**Task statement**
Begin with the first line of the entries below. Copy each line exactly, stopping after the one that contains "Lengths are in".

Content starts

(* ===== verification/Icons.v ===== *)
(** * The icons and the logo: config/platforms.tsx and ui/logo.tsx of both apps

    The glyphs are drawings: elements of an SVG document with their path data.  Here the
    path data is read as the SVG standard reads it (implicit separators, repeated commands,
    relative and absolute coordinates, reflected control points), into the segments it
    draws; the points of a segment are points of the real plane.  What the theorems show
    is what the eye checks: nothing is painted outside of the view box, where it would be
    cut off, and the two applications draw the same marks.

    Lengths are in thousandths of the user unit, which no number of these drawings goes
    beyond.  Of the commands, the quadratic curves, and of the arcs those of ellipses that
    are not circles, are not read: a path that used one would have no drawing here. *)
From Stdlib Require Import Reals Lra.
From S2P Require Import Prelude Platforms.
From S2P Require Design.

Local Open Scope js_scope.

(** ** Reading path data *)

Definition is_digit (c : N) : bool := ((48 <=? c) && (c <=? 57))%N.
Definition digit (c : N) : Z := Z.of_N (c - 48).
Definition is_separator (c : N) : bool := N.eqb c 32 || N.eqb c 44 || N.eqb c 10.

Fixpoint skip (s : jstr) : jstr :=
  match s with c :: s' => if is_separator c then skip s' else s | [] => [] end.

Fixpoint whole (s : jstr) (acc : Z) : Z * jstr :=
  match s with
  | c :: s' => if is_digit c then whole s' (10 * acc + digit c)%Z else (acc, s)
  | [] => (acc, [])
  end.

(** The decimals, the next one worth [unit] thousandths. *)
Fixpoint decimals (s : jstr) (unit : Z) (acc : Z) : option (Z * jstr) :=
  match s with
  | c :: s' => if is_digit c then
                 if Z.eqb unit 0 then None else decimals s' (unit / 10) (acc + unit * digit c)
               else Some (acc, s)
  | [] => Some (acc, [])
  end.

(** An unsigned number: digits, then decimals after a point; one of the two is there. *)
Definition unsigned (s : jstr) : option (Z * jstr) :=
  let '(n, s') := whole s 0 in
  match s' with
  | 46%N :: c :: r => if is_digit c then decimals (c :: r) 100 (1000 * n)
                      else if length s' <? length s then Some (1000 * n, c :: r)%Z else None
  | _ => if length s' <? length s then Some (1000 * n, s')%Z else None
  end.

(** A number ends where the next sign, point or letter starts another token. *)
Definition number (s : jstr) : option (Z * jstr) :=
  match s with
  | 45%N :: s' => match unsigned s' with Some (n, r) => Some (- n, r)%Z | None => None end
  | 43%N :: s' => unsigned s'
  | _ => unsigned s
  end.

(** A flag is one character, [0] or [1], which needs no separator after it. *)
Definition arc_flag (s : jstr) : option (Z * jstr) :=
  match s with 48%N :: r => Some (0, r)%Z | 49%N :: r => Some (1, r)%Z | _ => None end.

(** What a command takes: numbers, and flags where [true]. *)
Definition signature (c : N) : option (list bool) :=
  if N.eqb c 77 || N.eqb c 109 || N.eqb c 76 || N.eqb c 108 then Some [false; false]       (* M m L l *)
  else if N.eqb c 72 || N.eqb c 104 || N.eqb c 86 || N.eqb c 118 then Some [false]         (* H h V v *)
  else if N.eqb c 67 || N.eqb c 99 then Some (repeat false 6)                              (* C c *)
  else if N.eqb c 83 || N.eqb c 115 then Some (repeat false 4)                             (* S s *)
  else if N.eqb c 65 || N.eqb c 97 then Some [false; false; false; true; true; false; false] (* A a *)
  else if N.eqb c 90 || N.eqb c 122 then Some []                                           (* Z z *)
  else None.

Fixpoint arguments (sig : list bool) (s : jstr) : option (list Z * jstr) :=
  match sig with
  | [] => Some ([], s)
  | f :: sig =>
      match (if f then arc_flag else number) (skip s) with
      | Some (z, r) => match arguments sig r with Some (zs, r') => Some (z :: zs, r') | None => None end
      | None => None
      end
  end.

(** A command's arguments may come again without its letter: lines after a move. *)
Definition again (c : N) : N := if N.eqb c 77 then 76%N else if N.eqb c 109 then 108%N else c.

Definition Command : Type := N * list Z.

Fixpoint commands (fuel : nat) (last : option N) (s : jstr) : option (list Command) :=
  match fuel with
  | O => None
  | S fuel =>
      match skip s with
      | [] => Some []
      | c :: s' =>
          let read k sig r :=
            match arguments sig r with
            | Some (zs, r') => match commands fuel (match sig with [] => None | _ => Some (again k) end) r' with
                               | Some l => Some ((k, zs) :: l)
                               | None => None
                               end
            | None => None
            end in
          match signature c with
          | Some sig => read c sig s'
          | None => match last with
                    | Some k => match signature k with Some sig => read k sig (c :: s') | None => None end
                    | None => None
                    end
          end
      end
  end.

(** Each round reads at least one character. *)
Definition read_path (d : jstr) : option (list Command) := commands (S (length d)) None d.

(** ** The segments a path draws *)

Definition Pt : Type := Z * Z.

Inductive Seg :=
  | Line (p q : Pt)
  | Cubic (p a b q : Pt)
  | Arc (p : Pt) (r : Z) (large sweep : bool) (q : Pt)
  (** the quarter of a circle on one side of its center, horizontally and vertically *)
  | Quarter (c : Pt) (r : Z) (east below : bool).

(** The pen: where it is, where the subpath started, the control point of the curve that
    ends here. *)
Record Pen := { at_ : Pt; start : Pt; control : option Pt }.

Definition add (p : Pt) (x y : Z) : Pt := (p.1 + x, p.2 + y)%Z.
Definition go (pen : Pen) (q : Pt) (c : option Pt) : Pen :=
  {| at_ := q; start := start pen; control := c |}.
Definition reflected (pen : Pen) : Pt :=
  match control pen with
  | Some c => (2 * (at_ pen).1 - c.1, 2 * (at_ pen).2 - c.2)%Z
  | None => at_ pen
  end.

(** Whether a command is written in lower case: relative to the pen. *)
Definition relative (c : N) : bool := (97 <=? c)%N.

Definition draw (pen : Pen) (cmd : Command) : option (Pen * list Seg) :=
  let p := at_ pen in
  let o := if relative cmd.1 then p else (0, 0)%Z in
  let upper := if relative cmd.1 then (cmd.1 - 32)%N else cmd.1 in
  let line q := Some (go pen q None, [Line p q]) in
  match upper, cmd.2 with
  | 77%N, [x; y] => let q := add o x y in Some ({| at_ := q; start := q; control := None |}, [])
  | 76%N, [x; y] => line (add o x y)
  | 72%N, [x] => line (o.1 + x, p.2)%Z
  | 86%N, [y] => line (p.1, o.2 + y)%Z
  | 67%N, [x1; y1; x2; y2; x; y] =>
      let b := add o x2 y2 in let q := add o x y in
      Some (go pen q (Some b), [Cubic p (add o x1 y1) b q])
  | 83%N, [x2; y2; x; y] =>
      let b := add o x2 y2 in let q := add o x y in
      Some (go pen q (Some b), [Cubic p (reflected pen) b q])
  | 65%N, [rx; ry; _; large; sweep; x; y] =>
      let q := add o x y in
      if negb (Z.eqb rx ry) then None
      else Some (go pen q None,
             if Z.eqb rx 0 then [Line p q]
             else [Arc p (Z.abs rx) (Z.eqb large 1) (Z.eqb sweep 1) q])
  | 90%N, [] => Some ({| at_ := start pen; start := start pen; control := None |}, [Line p (start pen)])
  | _, _ => None
  end.
(* ===== verification/Status.v ===== *)
(** * Statuses, icons and small stores

    What conveys a status, in both applications: a pill with a text and a tone (its color).
    docs/FRONTEND_PLAN.md (9.2) asks that a status is never a color alone.  The wrappers of
    the web's icons, hints and tooltips with what they announce to assistive technology;
    the theme and workspace stores of the mobile application, and the active workspace that
    both applications derive from theirs. *)
From S2P Require Import Prelude JsValue Ui Schema Design.
From S2P Require Confirm Access Calendar MobileTeam MobileScreens.

Local Open Scope js_scope.

#[export] Instance PillTone_eq_dec : EqDecision PillTone.
Proof. solve_decision. Defined.

(** ** Pills *)

(** A pill shows its text next to a dot, both in the color of its tone. *)
Record Pill := { tone : PillTone; children : jstr }.

Module Web.
(** ui/primitives/status-pill.tsx: the tone is [neutral] by default; the dot is hidden from
    assistive technology. *)
Definition StatusPill (t : option PillTone) (text : jstr) : Pill :=
  {| tone := match t with Some t => t | None => neutral end; children := text |}.

(** features/schedule/job-item.tsx *)
Definition JOB_TONE (s : JobStatus) : PillTone :=
  match s with
  | scheduled => tone_accent | publishing => tone_warning | published => tone_success
  | failed => tone_danger | canceled => neutral
  end.

(** features/channels/channel-card.tsx *)
Definition STATUS_TONE (s : ChannelStatus) : PillTone :=
  match s with ch_active => tone_success | ch_expired => tone_warning | ch_revoked => tone_danger end.

Definition job_pill (s : JobStatus) : Pill := StatusPill (Some (JOB_TONE s)) (Confirm.status_label s).
Definition channel_pill (s : ChannelStatus) : Pill := StatusPill (Some (STATUS_TONE s)) (Confirm.STATUS s).

(** The pill of the overview, features/dashboard/overview-widgets.tsx. *)
Definition overview_pill (s : ChannelStatus) (text : jstr) : Pill :=
  StatusPill (Some (match s with ch_active => tone_success | _ => tone_warning end)) text.

(** ui/primitives/icon.tsx: what assistive technology sees of an icon. *)
Record A11y := { aria_hidden : option bool; aria_label : option jstr; role : option jstr }.
Definition Icon (label : option jstr) : A11y :=
  {| aria_hidden := if is_set label then None else Some true;
     aria_label := label;
     role := if is_set label then Some ("img" : jstr) else None |}.

(** ui/primitives/tooltip.tsx: the trigger is the child itself; the content shows while the
    package opens it, on hover and focus. *)
Record Tip (A : Type) := { content : list (node A); trigger : list (node A); side : jstr }.
Arguments content {_} _. Arguments trigger {_} _. Arguments side {_} _.
Definition Tooltip {A} (content children : list (node A)) (side : option jstr) : Tip A :=
  {| content := content; trigger := children; side := match side with Some s => s | None => "top" end |}.

Definition shown {A} (open : bool) (t : Tip A) : list (node A) :=
  trigger t ++ when open [Box "tooltip" (content t)].

(** ui/primitives/hint.tsx: a button with a name, and nothing to do but to be focused. *)
Definition Hint (children : list (node unit)) (label : option jstr) : Tip unit :=
  Tooltip children
    [Btn (match label with Some l => l | None => "More information" end) true tt] None.
End Web.

Module Mobile.
(** features/schedule/job-status.ts *)
Definition JOB_TONE (s : JobStatus) : PillTone :=
  match s with
  | scheduled => tone_accent | publishing => tone_warning | published => tone_success
  | failed => tone_danger | canceled => neutral
  end.

(** app/(tabs)/channels.tsx *)
Definition STATUS (s : ChannelStatus) : Pill :=
  match s with
  | ch_active => {| children := "Active"; tone := tone_success |}
  | ch_expired => {| children := "Expired"; tone := tone_warning |}
  | ch_revoked => {| children := "Revoked"; tone := tone_danger |}
  end.

Definition job_pill (s : JobStatus) : Pill :=
  {| tone := JOB_TONE s; children := Confirm.status_label s |}.

(** app/(tabs)/more/members.tsx *)
Definition roleTone (role : jstr) : PillTone :=
  if role =ₛ "owner" then tone_accent else if role =ₛ "admin" then tone_success else neutral.
End Mobile.

(** ** Stores *)

(** mobile stores/theme.ts and stores/workspace.ts: kept in memory only. *)
Record ThemeState := { preference : MobileTeam.Settings.ThemePreference }.
Definition useThemeStore : ThemeState := {| preference := MobileTeam.Settings.system |}.
Definition setPreference (p : MobileTeam.Settings.ThemePreference) (_ : ThemeState) : ThemeState :=
  {| preference := p |}.

Record WorkspaceState := { activeId : option jstr }.
Definition useWorkspaceStore : WorkspaceState := {| activeId := None |}.
Definition setActive (id : jstr) (_ : WorkspaceState) : WorkspaceState := {| activeId := Some id |}.

(** [useActiveWorkspace()]: [data] is that of the query. *)
Record ActiveWorkspace := { workspaces : list Workspace; active : option Workspace; isLoading : bool }.

Definition web_useActiveWorkspace (data : option (list Workspace)) (loading : bool) (activeId : option jstr)
    : ActiveWorkspace :=
  let ws := match data with Some l => l | None => [] end in
  {| workspaces := ws; active := Access.activeWorkspace ws activeId; isLoading := loading |}.

Definition mobile_useActiveWorkspace (data : option (list Workspace)) (loading : bool) (s : WorkspaceState)
    : ActiveWorkspace :=
  let ws := match data with Some l => l | None => [] end in
  {| workspaces := ws; active := Access.activeWorkspace ws (activeId s); isLoading := loading |}.

(** ** Properties *)

(** a status is never a color alone: in both applications the texts of the pills tell the
    states of a job apart, and those of a channel, whatever their tones; and the two
    applications show the same pill for the same state. *)
Theorem status_in_words :
  (forall s s', children (Web.job_pill s) = children (Web.job_pill s') -> s = s')
  /\ (forall s s', children (Web.channel_pill s) = children (Web.channel_pill s') -> s = s')
  /\ (forall s, Mobile.job_pill s = Web.job_pill s)
  /\ (forall s, Mobile.STATUS s = Web.channel_pill s).
Proof. split_and!; [intros [] []; done|intros [] []; done|by intros []|by intros []]. Qed.

(** an icon is either hidden from assistive technology or an image with a name. *)
Theorem icon_announced label :
  (Web.aria_hidden (Web.Icon label) = Some true /\ Web.role (Web.Icon label) = None)
  \/ (Web.aria_hidden (Web.Icon label) = None /\ Web.role (Web.Icon label) = Some ("img" : jstr)
      /\ exists l, label = Some l /\ truthy l = true).
Proof.
  unfold Web.Icon, is_set. destruct label as [l|]; [|by left]. destruct (truthy l) eqn:E; [right|by left].
  split_and!; [done|done|by exists l].
Qed.

(** the active workspace is one of the list, the chosen one while it is there, and there is
    none only when the list is empty; the two applications agree. *)
Theorem active_workspace_listed data loading s :
  let r := mobile_useActiveWorkspace data loading s in
  r = web_useActiveWorkspace data loading (activeId s)
  /\ match active r with
     | Some w => w ∈ workspaces r
         /\ forall i w', activeId s = Some i -> w' ∈ workspaces r -> w_id w' = i -> w_id w = i
     | None => workspaces r = []
     end.
Proof.
  cbn. split; [done|]. set (ws := match data with Some l => l | None => [] end).
  unfold Access.activeWorkspace.
  destruct (find _ ws) as [w|] eqn:E.
  - apply find_some in E as [Hin Hw]. split; [by apply list_elem_of_In|]. intros i w' Hi _ _.
    rewrite Hi in Hw. by apply jeq_true in Hw.
  - destruct ws as [|w l] eqn:Ews; [done|]. split; [by left|]. intros i w' Hi Hin Hid. exfalso.
    apply list_elem_of_In in Hin. pose proof (find_none _ _ E _ Hin) as Hn. cbn in Hn.
    rewrite Hi, Hid in Hn. by rewrite jeq_refl in Hn.
Qed.
(* ===== verification/MobileSite.v ===== *)
(** * The mobile application as a whole: routes, stacks and the session gate

    mobile/src/app: the screens at their addresses, the navigators of the layouts
    (_layout.tsx of the root, of the tabs and of "more"), and the gate that holds the splash
    until the session is known, around the guards of the two groups (MobileAuth.v).  As on the
    web, a directory in parentheses adds nothing to an address, and neither does a file called
    index; the framework shows only the screens its files define. *)
From S2P Require Import Prelude JsValue Ui MobileAuth MobileTeam.
From S2P Require MobileScreens Site.

Local Open Scope js_scope.

(** ** Routes *)

(** The screen files, with their directories. *)
Definition screens : list (list jstr) :=
  [["(auth)" : jstr; "login"]; ["(auth)" : jstr; "signup"]; ["(auth)" : jstr; "reset"];
   ["(tabs)" : jstr; "index"]; ["(tabs)" : jstr; "compose"]; ["(tabs)" : jstr; "calendar"];
   ["(tabs)" : jstr; "channels"];
   ["(tabs)" : jstr; "more"; "index"]; ["(tabs)" : jstr; "more"; "analytics"];
   ["(tabs)" : jstr; "more"; "members"]; ["(tabs)" : jstr; "more"; "settings"];
   ["(tabs)" : jstr; "more"; "wallet"]].

Definition address (file : list jstr) : jstr := Site.route (keep (fun s => negb (s =ₛ "index")) file).

Definition is_route (path : jstr) : bool := existsb (fun f => address f =ₛ path) screens.

(** ** The navigators *)

(** The groups of the root stack, the tabs with their titles, the stack of "more" (its
    menu has no title). *)
Definition ROOT : list jstr := ["(auth)" : jstr; "(tabs)"].
Definition TABS : list (jstr * jstr) :=
  [("index" : jstr, "Home" : jstr); ("compose", "Compose"); ("calendar", "Calendar");
   ("channels", "Channels"); ("more", "More")].
Definition MORE : list (jstr * option jstr) :=
  [("index" : jstr, None); ("analytics", Some ("Analytics" : jstr)); ("members", Some ("Members" : jstr));
   ("wallet", Some ("Wallet" : jstr)); ("settings", Some ("Settings" : jstr))].

(** What a navigator must name: the entries of its directory. *)
Definition dir_entries (dir : list jstr) : list jstr :=
  remove_dups (screens ≫= fun f =>
    if bool_decide (take (length dir) f = dir) then take 1 (drop (length dir) f) else []).

(** The query client's defaults, as on the web but for the refetch on focus. *)
Definition queries : nat * Z := (1, 30000%Z).

(** [ready]: what [useBootstrap] returns. *)
Definition SessionGate (ready : bool) (path : jstr) (user : option json) (isPending : bool) : Screen :=
  if ready then layout path user isPending else Splash.

(** The text of the status bar, against the scheme. *)
Definition status_bar (scheme : jstr) : jstr := if scheme =ₛ "dark" then "light" else "dark".

(** ** Lemmas *)

Lemma is_route_spec path : is_route path = true <-> exists f, f ∈ screens /\ address f = path.
Proof.
  unfold is_route. rewrite existsb_exists. split; intros (f & Hf & H); exists f.
  - split; [by apply list_elem_of_In|by apply jeq_true].
  - split; [by apply list_elem_of_In|by apply jeq_true].
Qed.

(** ** Theorems *)

(** the mobile application has no dead link and no unreachable navigator entry.  The
    menu's entries (whose type the code casts away), the links and redirections of the
    forms, the guards and the sign-outs lead to screens; each navigator names exactly the
    entries of its directory; no two screens share an address, and the guard that a path
    gets is the one of the group its file is in. *)
Theorem mobile_navigation_ok :
  Forall (fun i => is_route i.1.1 = true) MORE_ITEMS
  /\ (forall user isPending path href, SessionGate true path user isPending = Redirect href -> is_route href = true)
  /\ (forall resolver k a s s' es href, Form.update resolver k a s = (s', es) -> Form.Replace href ∈ es -> is_route href = true)
  /\ NoDup (map address screens)
  /\ (dir_entries [] ≡ₚ ROOT /\ dir_entries ["(tabs)" : jstr] ≡ₚ map fst TABS
      /\ dir_entries ["(tabs)" : jstr; "more"] ≡ₚ map fst MORE)
  /\ Forall (fun f => forall user isPending, SessionGate true (address f) user isPending
       = if bool_decide (head f = Some ("(auth)" : jstr)) then AuthLayout user isPending
         else TabLayout user isPending) screens.
Proof.
  split; [|split; [|split; [|split; [|split]]]].
  - unfold MORE_ITEMS; each; reflexivity.
  - intros user isPending path href. unfold SessionGate, layout, AuthLayout, TabLayout.
    destruct (is_in path _), isPending, user as [u|]; try destruct (jtruthy u); try done; by intros [= <-].
  - intros resolver k a s s' es href H Hin.
    assert (He : Forall (fun e => match e with Form.Replace h => is_route h = true | _ => True end) es).
    { revert H. destruct a; cbn; repeat case_match; intros [= <- <-]; repeat constructor. }
    rewrite Forall_forall in He. exact (He _ Hin).
  - apply (bool_decide_unpack _). vm_compute. exact I.
  - split_and!; apply (bool_decide_unpack _); vm_compute; exact I.
  - unfold screens; each; intros user isPending; reflexivity.
Qed.

(** A visitor at a tab's address who is not signed in is sent to a screen. *)
Lemma mobile_navigation_ok_witness :
  SessionGate true "/wallet" (Some JNull) false = Redirect "/login" /\ is_route "/login" = true.
Proof.
  assert (H : SessionGate true "/wallet" (Some JNull) false = Redirect "/login") by reflexivity.
  split; [exact H|]. exact (proj1 (proj2 mobile_navigation_ok) _ _ _ _ H).
Defined.

(** behind the gate.  Whatever the path, the screens of the tabs are shown only when the
    bootstrap has settled and the answer about the visitor names a user, and the public
    forms only when it has settled and names nobody: no sign-in form flashes before the
    session is known. *)
Theorem gate_holds_splash ready path user isPending :
  SessionGate ready path user isPending = Show ->
  ready = true /\ isPending = false
  /\ ((exists u, user = Some u /\ jtruthy u = true) <-> is_in path ["/login" : jstr; "/signup"; "/reset"] = false).
Proof.
  assert (Hu : (exists u, user = Some u /\ jtruthy u = true)
    <-> match user with Some u => jtruthy u | None => false end = true).
  { destruct user as [u|]; split; try done; [by intros (u' & [= <-] & H)|by exists u|by intros (u' & ? & _)]. }
  rewrite Hu. unfold SessionGate, layout, AuthLayout, TabLayout. destruct ready; [|done].
  set (someone := match user with Some u => jtruthy u | None => false end).
  destruct (is_in path _), isPending, someone; done.
Qed.

Lemma gate_holds_splash_witness :
  SessionGate true "/login" (Some JNull) false = Show
  /\ ~ exists u, Some JNull = Some u /\ jtruthy u = true.
Proof.
  split; [reflexivity|]. intros Hu.
  destruct (gate_holds_splash true "/login" (Some JNull) false eq_refl) as (_ & _ & H).
  discriminate (proj1 H Hu).
Defined.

Content ends

**Result of this task**
(* ===== verification/Icons.v ===== *)
(** * The icons and the logo: config/platforms.tsx and ui/logo.tsx of both apps

    The glyphs are drawings: elements of an SVG document with their path data.  Here the
    path data is read as the SVG standard reads it (implicit separators, repeated commands,
    relative and absolute coordinates, reflected control points), into the segments it
    draws; the points of a segment are points of the real plane.  What the theorems show
    is what the eye checks: nothing is painted outside of the view box, where it would be
    cut off, and the two applications draw the same marks.

    Lengths are in thousandths of the user unit, which no number of these drawings goes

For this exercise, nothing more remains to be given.